WHAT THE EXERCISE ASKS.
What's wanted is the full listing, reproduced exactly.

DATA SHOWN.
(* ===== verification/CompactionLaws.v ===== *)
(** * What compaction may do

    The theorems on [Compaction]: chunks keep a call with its results, the summary
    model is asked only what fits its route and only under the run's ceiling, its
    answers are charged, nothing is removed without a record, and a compaction with
    room goes through. *)

From S2P Require Import Prelude Errors Kernel Domain Contracts Store ModelBudget Prompts RuntimeCopy ModelGateway Allowance Compaction.
Local Open Scope prog_scope.
Local Open Scope pystr_scope.

(** ** Units *)

Lemma followers_split calls l f rest :
  followers calls l = (f, rest) →
  l = f ++ rest ∧ Forall (λ m, answers_call calls m = true) f ∧
  ∀ m r, rest = m :: r → answers_call calls m = false.
Proof.
  revert f rest. induction l as [|m l IH]; simpl; intros f rest.
  - intros [= <- <-]. split_and!; [done|constructor|done].
  - destruct (answers_call calls m) eqn:E.
    + destruct (followers calls l) as [f' rest'] eqn:Ef. intros [= <- <-].
      destruct (IH _ _ eq_refl) as (-> & Hf & Hr). split_and!; [done|by constructor|done].
    + intros [= <- <-]. split_and!; [done|constructor|]. by intros ? ? [= <- _].
Qed.

Lemma units_from_cons n h r f rest :
  followers (calls_of_message h) r = (f, rest) →
  units_from (S n) (h :: r) = (h :: f) :: units_from n rest.
Proof. simpl. by intros ->. Qed.

Lemma units_from_spec n l :
  length l ≤ n →
  mjoin (units_from n l) = l ∧
  (∀ u, u ∈ units_from n l → ∃ h f, u = h :: f ∧
     Forall (λ m, answers_call (calls_of_message h) m = true) f) ∧
  (∀ pre h f m v post, units_from n l = pre ++ (h :: f) :: (m :: v) :: post →
     answers_call (calls_of_message h) m = false).
Proof.
  revert l. induction n as [|n IH]; intros [|h r] Hn; simpl in Hn; try lia.
  1,2: split_and!; [done|by intros ? ?%elem_of_nil|by intros [] * [=]].
  destruct (followers (calls_of_message h) r) as [f rest] eqn:Ef.
  rewrite (units_from_cons _ _ _ _ _ Ef). apply followers_split in Ef as (-> & Hf & Hr).
  rewrite length_app in Hn. destruct (IH rest) as (Hj & Hu & Ha); [lia|]. split_and!.
  - simpl. by rewrite Hj.
  - intros u [->|Hin]%elem_of_cons; [by exists h, f|auto].
  - intros [|u pre] h' f' m v post; simpl.
    + intros [= <- <- E]. destruct rest as [|m' rest]; [by destruct n|].
      apply (f_equal mjoin) in E. rewrite Hj in E. injection E as <- E. by apply (Hr m' rest).
    + intros [= <- E]. by apply (Ha pre h' f' m v post).
Qed.

Lemma units_join l : mjoin (_units l) = l.
Proof. by apply units_from_spec. Qed.

Lemma units_nonempty l : [] ∉ _units l.
Proof. intros H. apply units_from_spec in H as (h & f & ? & _); done. Qed.

Lemma units_length l : length (_units l) ≤ length l.
Proof.
  pose proof (units_join l) as E. pose proof (units_nonempty l) as Hn. revert Hn E.
  generalize (_units l). intros us Hn <-. induction us as [|u us IH]; [done|].
  destruct u as [|h f]; [by destruct Hn; left|]. simpl. rewrite length_app.
  assert (length us ≤ length (mjoin us)); [|lia]. apply IH. intros H. apply Hn. by right.
Qed.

SOLUTION TO THIS TASK.
(* ===== verification/CompactionLaws.v ===== *)
(** * What compaction may do

    The theorems on [Compaction]: chunks keep a call with its results, the summary
    model is asked only what fits its route and only under the run's ceiling, its
    answers are charged, nothing is removed without a record, and a compaction with
    room goes through. *)

From S2P Require Import Prelude Errors Kernel Domain Contracts Store ModelBudget Prompts RuntimeCopy ModelGateway Allowance Compaction.
Local Open Scope prog_scope.
Local Open Scope pystr_scope.

(** ** Units *)

Lemma followers_split calls l f rest :
  followers calls l = (f, rest) →
  l = f ++ rest ∧ Forall (λ m, answers_call calls m = true) f ∧
  ∀ m r, rest = m :: r → answers_call calls m = false.
Proof.
  revert f rest. induction l as [|m l IH]; simpl; intros f rest.
  - intros [= <- <-]. split_and!; [done|constructor|done].
  - destruct (answers_call calls m) eqn:E.
    + destruct (followers calls l) as [f' rest'] eqn:Ef. intros [= <- <-].
      destruct (IH _ _ eq_refl) as (-> & Hf & Hr). split_and!; [done|by constructor|done].
    + intros [= <- <-]. split_and!; [done|constructor|]. by intros ? ? [= <- _].
Qed.

Lemma units_from_cons n h r f rest :
  followers (calls_of_message h) r = (f, rest) →
  units_from (S n) (h :: r) = (h :: f) :: units_from n rest.
Proof. simpl. by intros ->. Qed.

Lemma units_from_spec n l :
  length l ≤ n →
  mjoin (units_from n l) = l ∧
  (∀ u, u ∈ units_from n l → ∃ h f, u = h :: f ∧
     Forall (λ m, answers_call (calls_of_message h) m = true) f) ∧
  (∀ pre h f m v post, units_from n l = pre ++ (h :: f) :: (m :: v) :: post →
     answers_call (calls_of_message h) m = false).
Proof.
  revert l. induction n as [|n IH]; intros [|h r] Hn; simpl in Hn; try lia.
  1,2: split_and!; [done|by intros ? ?%elem_of_nil|by intros [] * [=]].
  destruct (followers (calls_of_message h) r) as [f rest] eqn:Ef.
  rewrite (units_from_cons _ _ _ _ _ Ef). apply followers_split in Ef as (-> & Hf & Hr).
  rewrite length_app in Hn. destruct (IH rest) as (Hj & Hu & Ha); [lia|]. split_and!.
  - simpl. by rewrite Hj.
  - intros u [->|Hin]%elem_of_cons; [by exists h, f|auto].
  - intros [|u pre] h' f' m v post; simpl.
    + intros [= <- <- E]. destruct rest as [|m' rest]; [by destruct n|].
      apply (f_equal mjoin) in E. rewrite Hj in E. injection E as <- E. by apply (Hr m' rest).
    + intros [= <- E]. by apply (Ha pre h' f' m v post).
Qed.

Lemma units_join l : mjoin (_units l) = l.
Proof. by apply units_from_spec. Qed.

Lemma units_nonempty l : [] ∉ _units l.
Proof. intros H. apply units_from_spec in H as (h & f & ? & _); done. Qed.

Lemma units_length l : length (_units l) ≤ length l.
Proof.
  pose proof (units_join l) as E. pose proof (units_nonempty l) as Hn. revert Hn E.
  generalize (_units l). intros us Hn <-. induction us as [|u us IH]; [done|].
  destruct u as [|h f]; [by destruct Hn; left|]. simpl. rewrite length_app.
  assert (length us ≤ length (mjoin us)); [|lia]. apply IH. intros H. apply Hn. by right.
Qed.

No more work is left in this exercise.